(** * The WAV reader of hyperwhisper: [read_wav] in audio_converter.cpp

    [read_wav] opens a RIFF/WAVE file, reads the canonical 44-byte header,
    checks the two magic tags, converts 16-bit or 32-bit PCM samples to
    [float] and averages stereo pairs.  This development embeds it as a
    state-passing program over the part of the process it touches (the
    files on disk, the table of open streams, the log, and the two
    reference parameters of the caller) and proves what the call leaves
    behind on each of its exits.

    Modelling choices:
    - the host is little-endian and [WavHeader] has no padding, so the
      [fread] into the struct is a field-wise little-endian decoding of
      44 bytes;
    - [float] is IEEE 754 binary32 with round-to-nearest-even, taken from
      the parameterized specification of the Standard Library
      ([SpecFloat], precision 24, [emax] 128);
    - a file is a finite byte sequence and reading it never fails midway;
    - [read_wav] is the function in a process in which every allocation
      succeeds; [Heap.read_wav] is the function with the allocator, and so
      with the exits by an exception at lines 63, 67, 79 and 99;
    - an integer division by zero is undefined behaviour and ends the
      execution of the model with [Undefined].

    The binding layer, whisper_jni.cpp, is embedded on top of it: the four
    native methods as programs over the global context pointer, the
    contexts that are live, the strings obtained from the JVM and not yet
    released, and the process [read_wav] works on, in which every
    allocation succeeds.  The functions of
    whisper.cpp are an interface ([Whisper]); the native methods are called
    from one thread at a time. *)

From Stdlib Require Import String Ascii.
From Stdlib Require Import Strings.Byte.
From Stdlib Require Import ZArith List Lia Bool QArith Qpower.
From Stdlib Require Import Floats.SpecFloat.
Import ListNotations.
Local Open Scope Z_scope.

(** * binary32 arithmetic *)
Module F32.

Definition prec : Z := 24.
Definition emax : Z := 128.
Definition f32 := spec_float.

(** [static_cast<float>(n)] for an integer [n]: the nearest binary32. *)
Definition of_int (z : Z) : f32 := binary_normalize prec emax z 0 false.

(** [a + b] and [a / b] on [float]. *)
Definition add (a b : f32) : f32 := SFadd prec emax a b.
Definition div (a b : f32) : f32 := SFdiv prec emax a b.

(** The literal [2^k] as a binary32: [pow2 15] is [32768.0f], [pow2 31] is
    [2147483648.0f], [pow2 1] is [2.0f]. *)
Definition pow2 (k : Z) : f32 := S754_finite false 8388608 (k - 23).
Definition zero : f32 := S754_zero false.
Definition one : f32 := pow2 0.

(** [-1.0 <= f <= 1.0], with the comparison of IEEE 754. *)
Definition in_unit (f : f32) : bool := SFleb (SFopp one) f && SFleb f one.

(** [f] is a zero or a canonical finite number of magnitude at most [2^K]. *)
Definition abs_le_pow2 (K : Z) (f : f32) : bool :=
  match f with
  | S754_zero _ => true
  | S754_finite _ m e => bounded prec emax m e && (e <=? K) && (Zpos m <=? 2 ^ (K - e))
  | _ => false
  end.

(** The binary32 nearest to [z * 2^k], and the rational value of a float. *)
Definition dyadic (z k : Z) : f32 := binary_normalize prec emax z k false.
Definition to_Q (f : f32) : Q :=
  match f with
  | S754_finite s m e => ((if s then -1 else 1) * inject_Z (Zpos m) * 2 ^ e)%Q
  | _ => 0%Q
  end.

End F32.
Abbreviation f32 := F32.f32.

(** * Bytes and little-endian fields *)
Definition byte_val (b : byte) : Z := Z.of_N (Byte.to_N b).

Fixpoint le_unsigned (bs : list byte) : Z :=
  match bs with
  | [] => 0
  | b :: rest => byte_val b + 256 * le_unsigned rest
  end.

(** Two's complement reading of the same bytes ([int16_t], [int32_t]). *)
Definition le_signed (bs : list byte) : Z :=
  let u := le_unsigned bs in
  let w := 8 * Z.of_nat (length bs) in
  if u <? 2 ^ (w - 1) then u else u - 2 ^ w.

Definition slice (off len : nat) (bs : list byte) : list byte :=
  firstn len (skipn off bs).

(** [memcmp(a, b, n) == 0] for two arrays of [n] bytes. *)
Definition bytes_eqb (a b : list byte) : bool :=
  if list_eq_dec Byte.byte_eq_dec a b then true else false.

(** * struct WavHeader *)
Module WavHeader.
Record t := mk {
  riff : list byte;
  file_size : Z;
  wave : list byte;
  fmt : list byte;
  fmt_size : Z;
  audio_format : Z;
  num_channels : Z;
  sample_rate : Z;
  byte_rate : Z;
  block_align : Z;
  bits_per_sample : Z;
  data : list byte;
  data_size : Z
}.
Definition sizeof : nat := 44.

(** The struct as it reads back after [fread(&header, sizeof(WavHeader), 1, file)]. *)
Definition load (raw : list byte) : t :=
  {| riff := slice 0 4 raw;
     file_size := le_unsigned (slice 4 4 raw);
     wave := slice 8 4 raw;
     fmt := slice 12 4 raw;
     fmt_size := le_unsigned (slice 16 4 raw);
     audio_format := le_unsigned (slice 20 2 raw);
     num_channels := le_unsigned (slice 22 2 raw);
     sample_rate := le_unsigned (slice 24 4 raw);
     byte_rate := le_unsigned (slice 28 4 raw);
     block_align := le_unsigned (slice 32 2 raw);
     bits_per_sample := le_unsigned (slice 34 2 raw);
     data := slice 36 4 raw;
     data_size := le_unsigned (slice 40 4 raw) |}.
End WavHeader.

(** * Process state *)

(** The lines [read_wav] can write with LOGE and LOGI. *)
Inductive log_line : Type :=
| LOGE_open (filename : string)
| LOGE_header
| LOGE_format
| LOGE_pcm
| LOGE_bit_depth (bits : Z)
| LOGI_info (rate channels bits format : Z)
| LOGI_stereo
| LOGI_loaded (n : nat).

(** An open stream: the bytes of the file and the read position. *)
Record FILE := mkFILE { contents : list byte; position : nat }.

(** [pcm_data] and [sample_rate] are the caller's variables that
    [read_wav] receives by reference; [logcat] has the newest line first. *)

Record state := mkState {
  disk : string -> option (list byte);
  open_files : list (nat * FILE);
  logcat : list log_line;
  pcm_data : list f32;
  sample_rate : Z
}.

Inductive fault := DivisionByZero | InvalidStream.

(** A call either returns a value in a new state or runs into undefined
    behaviour. *)

Inductive outcome (A : Type) : Type :=
| Returns (a : A) (s : state)
| Undefined (f : fault).
Arguments Returns {A} a s.
Arguments Undefined {A} f.

Definition M (A : Type) : Type := state -> outcome A.
Definition ret {A} (a : A) : M A := fun s => Returns a s.
Definition bind {A B} (c : M A) (k : A -> M B) : M B :=
  fun s => match c s with
           | Returns a s' => k a s'
           | Undefined f => Undefined f
           end.
Notation "x <- c ;; k" := (bind c (fun x => k))
  (at level 61, c at next level, right associativity).
Notation "c ;; k" := (bind c (fun _ => k))
  (at level 61, right associativity).

Definition modify (f : state -> state) : M unit := fun s => Returns tt (f s).

Definition set_open_files (t : list (nat * FILE)) (s : state) : state :=
  mkState (disk s) t (logcat s) (pcm_data s) (sample_rate s).
Definition set_pcm_data (v : list f32) (s : state) : state :=
  mkState (disk s) (open_files s) (logcat s) v (sample_rate s).
Definition set_sample_rate (r : Z) (s : state) : state :=
  mkState (disk s) (open_files s) (logcat s) (pcm_data s) r.
Definition push_log (l : log_line) (s : state) : state :=
  mkState (disk s) (open_files s) (l :: logcat s) (pcm_data s) (sample_rate s).

Definition LOG (l : log_line) : M unit := modify (push_log l).

(** ** stdio *)

(** [fopen(filename, "rb")] yields NULL ([None]) when the file does not
    exist, else a stream that is not in the table yet.  [fread] transfers
    whole items only and reports how many it transferred. *)
Definition fresh_fd (t : list (nat * FILE)) : nat :=
  S (fold_right Nat.max 0%nat (map fst t)).

Fixpoint lookup_fd (fd : nat) (t : list (nat * FILE)) : option FILE :=
  match t with
  | [] => None
  | (k, f) :: rest => if Nat.eqb k fd then Some f else lookup_fd fd rest
  end.

Definition remove_fd (fd : nat) (t : list (nat * FILE)) : list (nat * FILE) :=
  filter (fun e => negb (Nat.eqb (fst e) fd)) t.

Definition fopen (filename : string) : M (option nat) := fun s =>
  match disk s filename with
  | None => Returns None s
  | Some bytes =>
      let fd := fresh_fd (open_files s) in
      Returns (Some fd) (set_open_files ((fd, mkFILE bytes 0) :: open_files s) s)
  end.

Definition fclose (fd : nat) : M unit :=
  modify (fun s => set_open_files (remove_fd fd (open_files s)) s).

Definition fread (size count : nat) (fd : nat) : M (nat * list byte) := fun s =>
  match lookup_fd fd (open_files s) with
  | None => Undefined InvalidStream
  | Some f =>
      let avail := (length (contents f) - position f)%nat in
      let items := if Nat.eqb size 0 then 0%nat else Nat.min count (avail / size) in
      let got := slice (position f) (items * size) (contents f) in
      let f' := mkFILE (contents f) (position f + Nat.min (count * size) avail) in
      Returns (items, got) (set_open_files ((fd, f') :: remove_fd fd (open_files s)) s)
  end.

(** ** std::vector<float> *)

(** [resize] keeps the old prefix and value-initializes new elements;
    [vec_set i x v] is [v[i] = x] and [vec_get i v] is [v[i]], both used
    within bounds only. *)
Definition vec_resize (n : nat) (v : list f32) : list f32 :=
  firstn n v ++ repeat F32.zero (n - length v).

Fixpoint vec_set (i : nat) (x : f32) (v : list f32) : list f32 :=
  match v, i with
  | [], _ => []
  | _ :: rest, O => x :: rest
  | y :: rest, S j => y :: vec_set j x rest
  end.

Definition vec_get (i : nat) (v : list f32) : f32 := nth i v F32.zero.

(** [for (size_t i = i0; i < i0 + count; i++) body]. *)
Fixpoint for_loop {S : Type} (i count : nat) (body : nat -> S -> S) (s : S) : S :=
  match count with
  | O => s
  | Datatypes.S c => for_loop (Datatypes.S i) c body (body i s)
  end.

(** ** integer conversions *)

(** The conversion of a [uint32_t] to [int] in [sample_rate = header.sample_rate]. *)
Definition to_int (u : Z) : Z :=
  let w := u mod 2 ^ 32 in if w <? 2 ^ 31 then w else w - 2 ^ 32.

(** Unsigned division; dividing by zero is undefined. *)
Definition udiv (a b : Z) : M Z := fun s =>
  if b =? 0 then Undefined DivisionByZero else Returns (a / b) s.

(** The [std::vector<int16_t>] or [std::vector<int32_t>] filled by [fread]. *)
Fixpoint int_samples (width count : nat) (raw : list byte) : list Z :=
  match count with
  | O => []
  | S c => le_signed (firstn width raw) :: int_samples width c (skipn width raw)
  end.

(** [static_cast<float>(x) / 32768.0f], [static_cast<float>(x) / 2147483648.0f]
    and [(a + b) / 2.0f]. *)
Definition norm16 (x : Z) : f32 := F32.div (F32.of_int x) (F32.pow2 15).
Definition norm32 (x : Z) : f32 := F32.div (F32.of_int x) (F32.pow2 31).
Definition mean (a b : f32) : f32 := F32.div (F32.add a b) (F32.pow2 1).

Definition RIFF : list byte := list_byte_of_string "RIFF".
Definition WAVE : list byte := list_byte_of_string "WAVE".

YOUR INSTRUCTIONS
Reproduce exactly the lines above from the line with "let w := u mod" to the line with "(** The [std::vector<int16_t>]", including both, and add nothing.

SOLUTION FOR THIS EXERCISE
  let w := u mod 2 ^ 32 in if w <? 2 ^ 31 then w else w - 2 ^ 32.

(** Unsigned division; dividing by zero is undefined. *)
Definition udiv (a b : Z) : M Z := fun s =>
  if b =? 0 then Undefined DivisionByZero else Returns (a / b) s.

(** The [std::vector<int16_t>] or [std::vector<int32_t>] filled by [fread]. *)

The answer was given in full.